(** [re.findall(r, s)]: the captures of every match, in order. *)
Fixpoint findall_from (ic : bool) (r : regex) (pos skip : nat) (s : string)
  : list captures :=
  match skip with
  | S skip' =>
      match s with
      | EmptyString => []
      | String _ s' => findall_from ic r (S pos) skip' s'
      end
  | O =>
      match match_at ic r pos s with
      | Some (caps, pos') =>
          caps ::
          match s with
          | EmptyString => []
          | String _ s' => findall_from ic r (S pos) (pos' - pos - 1) s'
          end
      | None =>
          match s with
          | EmptyString => []
          | String _ s' => findall_from ic r (S pos) 0 s'
          end
      end
  end.

Definition findall (ic : bool) (r : regex) (s : string) : list captures :=
  findall_from ic r 0 0 s.

End Re.

(* ================================================================= *)
(** ** Data model *)

(** A JSON scalar of the staging tables: [null] or text. *)
Inductive json : Type :=
| JNull
| JStr (s : string).

Definition json_eqb (a b : json) : bool :=
  match a, b with
  | JNull, JNull => true
  | JStr x, JStr y => String.eqb x y
  | _, _ => false
  end.

(** A Python [dict]: keys in insertion order, one entry per key. *)
Section Dict.
Variables K V : Type.
Variable eqb : K -> K -> bool.

Definition dict := list (K * V).

(** [d.get(k)] *)
Fixpoint dict_get (k : K) (d : dict) : option V :=
  match d with
  | [] => None
  | (k', v) :: d' => if eqb k k' then Some v else dict_get k d'
  end.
________________________
Exactly how many lines in the material above mention the word "Definition"? Give the number and nothing besides.

3